= Don Coles =

Canadian poet and novelist

Donald L. Coles (April 12, 1927 – November 29, 2017) was a Canadian poet and novelist. He won the 1993 Governor General's Award for English poetry for his collection Forests of the Medieval World and the Trillium Book Award in 2000 for his collection Kurgan.

He was born on April 12, 1927, in Woodstock, Ontario. He attended the University of Toronto and received a B.A in modern History in 1949, and an M.A in English Literature in 1952. He then attended the University of Cambridge, where he eventually earned a second M.A in Canadian Literature. Coles' writing began to take off after he received a British Council grant, which allowed him a year in Italy. Coles spent the following ten to twelve years traveling around Europe and lived in London, Stockholm, Florence, Munich, Copenhagen, Hamburg, and Zurich. Coles had struggled with writing and while in Europe he wrote two unpublished novels. "I was bad at characterization, I was bad at dialogue, I was bad at plot…" he told the National Post.

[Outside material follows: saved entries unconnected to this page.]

Lemma acc_defer {A} s rs rs' cleanup (m : proc (option A)) :
  accounted s m (leaves rs') ->
  (forall b, accounted (rs', b) cleanup (fun _ s' => s'.1 = rs)) ->
  accounted s (defer cleanup m) (leaves rs).
Proof.
  intros Hm Hc. apply acc_bind. eapply acc_mono; [exact Hm|]. intros [v|] [rs1 b] Hs.
  - pose proof (Hs (mk_is_Some _ _ eq_refl)) as Heq. simpl in Heq. subst rs1. apply acc_bind. eapply acc_mono; [apply Hc|].
    intros [] s' Hs'. apply acc_ret. by intros _.
  - apply acc_ret. by intros [? ?].
Qed.

(** Programs that neither open, close nor work. *)
Ltac idle := unfold draw_tag; through ltac:(reflexivity).

Section resources.
Context `{GoRuntime} `{Pgx} `{MapRange}.

Lemma acc_openDB cfg rs :
  accounted (rs, false) (openDB cfg)
    (fun r s => s = (match r with None => [RDatabase] | Some _ => [] end ++ rs, false)).
Proof.
  assert (Hopen : forall tls, accounted (rs, false) (run! pact (OpenDB (db_config cfg tls)); Ret (None : option error))
    (fun r s => s = (match r with None => [RDatabase] | Some _ => [] end ++ rs, false))).
  { intros tls. apply acc_bind, acc_act. intros r. eexists. split; [reflexivity|]. by apply acc_ret. }
  unfold openDB. apply acc_bind, acc_act. intros parsed. eexists. split; [reflexivity|].
  destruct parsed as [e|]; [by apply acc_ret|]. destruct (PGSSL cfg); [|apply Hopen].
  apply acc_bind, acc_only; [unfold buildTLSConfig; idle|]. intros [e|tls]; [by apply acc_ret|apply Hopen].
Qed.

Lemma acc_close_pubsub rs b :
  accounted (RPublisher :: RPubSubClient :: rs, b) close_pubsub (fun _ s => s.1 = rs).
Proof.
  unfold close_pubsub. apply acc_bind, acc_act. intros e. eexists. split; [reflexivity|].
  apply acc_bind, acc_only; [unfold log_close; idle|]. intros [].
  apply acc_bind, acc_act. intros e'. eexists. split; [reflexivity|].
  apply acc_only; [unfold log_close; idle|done].
Qed.

(** What the cleanups of a list of senders close. *)
Definition closing_all (rs : list resource) (cleanups : list (proc unit)) (opened : list resource) : Prop :=
  forall b, accounted (opened, b) (run_cleanups cleanups) (fun _ s => s.1 = rs).

Lemma closing_snoc rs cleanups opened opened' cleanup :
  closing_all rs cleanups opened ->
  (forall b, accounted (opened', b) cleanup (fun _ s => s.1 = opened)) ->
  closing_all rs (cleanups ++ [cleanup]) opened'.
Proof.
  intros Hall Hc b. unfold run_cleanups. rewrite rev_app_distr. simpl. apply acc_bind.
  eapply acc_mono; [apply Hc|]. intros [] [rs1 b1] Hs. simpl in Hs. subst. apply Hall.
Qed.

Lemma acc_build spec cfg rs :
  accounted (rs, false) (build spec cfg)
    (fun r s => match r with
                | inl _ => s = (rs, false)
                | inr (_, cleanup) => exists opened, s = (opened, false) /\ rs ⊆ opened
                    /\ forall b, accounted (opened, b) cleanup (fun _ s => s.1 = rs)
                end).
Proof.
  unfold build. case_bool_decide.
  - unfold buildPubSubSender, PubSubClient.NewClient. apply acc_bind, acc_act. intros [e|].
    + eexists. split; [reflexivity|]. by apply acc_ret.
    + eexists. split; [reflexivity|]. apply acc_bind, acc_act. intros []. eexists. split; [reflexivity|].
      apply acc_ret. eexists. split_and!; [done|set_solver|]. intros b. apply acc_close_pubsub.
  - unfold buildSQSSender. apply acc_bind, acc_act. intros e. eexists. split; [reflexivity|].
    apply acc_ret. destruct e as [e|]; [done|]. eexists. split_and!; [done|done|]. intros b. by apply acc_ret.
Qed.

Lemma acc_build_loop cfg specs rs built opened :
  closing_all rs built.2 opened ->
  accounted (opened, false) (for_loop specs (build_next cfg) built)
    (fun r s => match r with
                | inl built' => s.2 = false /\ opened ⊆ s.1 /\ closing_all rs built'.2 s.1
                | inr (inl _) => s.1 = rs
                | inr (inr _) => False
                end).
Proof.
  revert built opened. induction specs as [|spec specs IH]; intros built opened Hall; cbn [for_loop].
  { by apply acc_ret. }
  apply acc_bind. unfold build_next at 1. destruct (spec_enabled spec cfg); cbn [negb].
  - apply acc_bind. eapply acc_mono; [apply acc_build|]. intros [e|[snd cleanup]] s.
    + intros ->. apply acc_bind. eapply acc_mono; [apply Hall|]. intros [] s' Hs. apply acc_ret. by apply acc_ret.
    + intros (opened' & -> & Hsub & Hc). apply acc_ret. eapply acc_mono; [apply IH|].
      * simpl. by eapply closing_snoc.
      * intros [built'|[e|?]] s' Hs; [|done|done]. destruct Hs as (? & ? & ?). split_and!; [done|by etrans|done].
  - apply acc_ret. by apply IH.
Qed.

Lemma acc_with_senders turns cfg rs :
  RDatabase ∈ rs -> (forall opened, rs ⊆ opened -> accounted (opened, false) (check_and_process turns cfg) (leaves opened)) ->
  accounted (rs, false) (with_senders turns cfg) (leaves rs).
Proof.
  intros Hdb Hbody. unfold with_senders, buildProviderSenders. apply acc_bind, acc_bind.
  eapply acc_mono; [apply (acc_build_loop cfg providerSpecs rs)|].
  { intros b. by apply acc_ret. }
  intros [built|[e|?]] [opened b]; [intros (Hb & Hsub & Hall)|intros Hs|done]; simpl in *.
  - subst b. apply acc_ret. eapply acc_defer; [by apply Hbody|done].
  - subst. apply acc_ret, acc_returns.
Qed.

Lemma account_work rs a :
  RDatabase ∈ rs -> opens a = None -> closes a = None -> account (rs, false) a = Some (rs, false).
Proof.
  intros Hdb Ho Hc. unfold account. rewrite Ho, Hc. simpl. rewrite bool_decide_eq_true_2 by done. by rewrite andb_false_r.
Qed.

(** Work while the database is open and shutdown has not begun. *)
Lemma acc_work rs c (Q : proc_resp c -> holding -> Prop) :
  RDatabase ∈ rs -> (forall r, opens (pdid c r) = None /\ closes (pdid c r) = None) ->
  (forall r, Q r (rs, false)) -> accounted (rs, false) (pact c) Q.
Proof.
  intros Hdb Hc HQ. apply acc_act. intros r. exists (rs, false). split; [|done].
  by apply account_work; [|apply Hc..].
Qed.

Lemma acc_process turns cfg rs :
  RDatabase ∈ rs -> accounted (rs, false) (process turns cfg) (leaves rs).
Proof.
  intros Hdb. unfold process, startStatsLogger. apply acc_bind.
  assert (Hloop : accounted (rs, false)
    (do! processed <- within (processEvents cfg turns initial_state);
     match processed with
     | None => Ret None
     | Some processErr =>
         run! (if (0 <? StatsInterval cfg)%Z then pact LogStats else Ret tt);
         returns (match processErr with Some e => Some (wrap "process events" e) | None => None end)
     end) (leaves rs)).
  { apply acc_bind, acc_within; [done|]. intros [e|]; [|by apply acc_ret; intros [? ?]].
    apply acc_bind. destruct (0 <? StatsInterval cfg)%Z.
    - apply (acc_work rs LogStats); [done|done|]. intros r. apply acc_returns.
    - apply acc_ret, acc_returns. }
  destruct (StatsInterval cfg <=? 0)%Z; [by apply acc_ret|].
  by apply (acc_work rs (StartStatsLogger _)).
Qed.

Lemma acc_check turns cfg rs :
  RDatabase ∈ rs -> accounted (rs, false) (check_and_process turns cfg) (leaves rs).
Proof.
  intros Hdb. unfold check_and_process.
  apply acc_bind, acc_within; [done|]. intros [e|_]; [apply acc_returns|].
  apply acc_bind, acc_within; [done|]. intros [e|_]; [apply acc_returns|].
  destruct (0 <? HealthPort cfg)%Z; [|by apply acc_process].
  apply acc_bind, (acc_act _ (Listen _)). intros [e|]; eexists; (split; [reflexivity|]); [apply acc_returns|].
  apply (acc_defer _ rs (RServer :: rs)); [apply acc_process; set_solver|].
  intros b. apply (acc_act _ ShutdownServer). intros r. eexists. by split.
Qed.

Lemma acc_load_failed f b : accounted ([], b) (load_failed f) (fun _ s => s.1 = []).
Proof. apply acc_only; [unfold load_failed; idle|done]. Qed.

Lemma acc_runRelay turns env args : accounted ([], false) (runRelay turns env args) (leaves []).
Proof.
  unfold runRelay. destruct (loadConfig env args) as [f|cfg].
  { apply acc_bind. eapply acc_mono; [apply acc_load_failed|]. intros e [rs b] Hs. simpl in Hs. subst.
    apply acc_returns. }
  apply acc_bind, acc_only; [idle|]. intros [].
  destruct (validate cfg configValidationRelay); [apply acc_returns|].
  unfold supervised. apply acc_bind, acc_act. intros []. eexists. split; [reflexivity|].
  apply (acc_defer _ [] [RContext]); [|intros b; apply (acc_act _ CancelContext); intros r; eexists; by split].
  apply acc_bind, acc_act. intros []. eexists. split; [reflexivity|].
  apply (acc_defer _ [RContext] [RWatchdog; RContext]); [|intros b; apply (acc_act _ StopWatchdog); intros r; eexists; by split].
  apply acc_bind. eapply acc_mono; [apply acc_openDB|]. intros [e|] s ->; [apply acc_returns|].
  apply (acc_defer _ [RWatchdog; RContext] [RDatabase; RWatchdog; RContext]).
  - apply acc_with_senders; [set_solver|]. intros opened Hsub. apply acc_check. set_solver.
  - intros b. apply (acc_act _ CloseDB). intros r. eexists. by split.
Qed.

After he returned home in 1965 he joined the faculty of York University, where he worked for 30 years. He taught humanities, and was the director of the creative writing program. Furthermore, he was the senior editor at the Banff Centre for the Arts from 1984 to 1994. Coles was influenced by many British writers during the time he was living in Europe. These early influences were Thomas Hardy, Philip Larkin, Donald Hall, John Berryman and Margaret Atwood, with whom he worked at York University.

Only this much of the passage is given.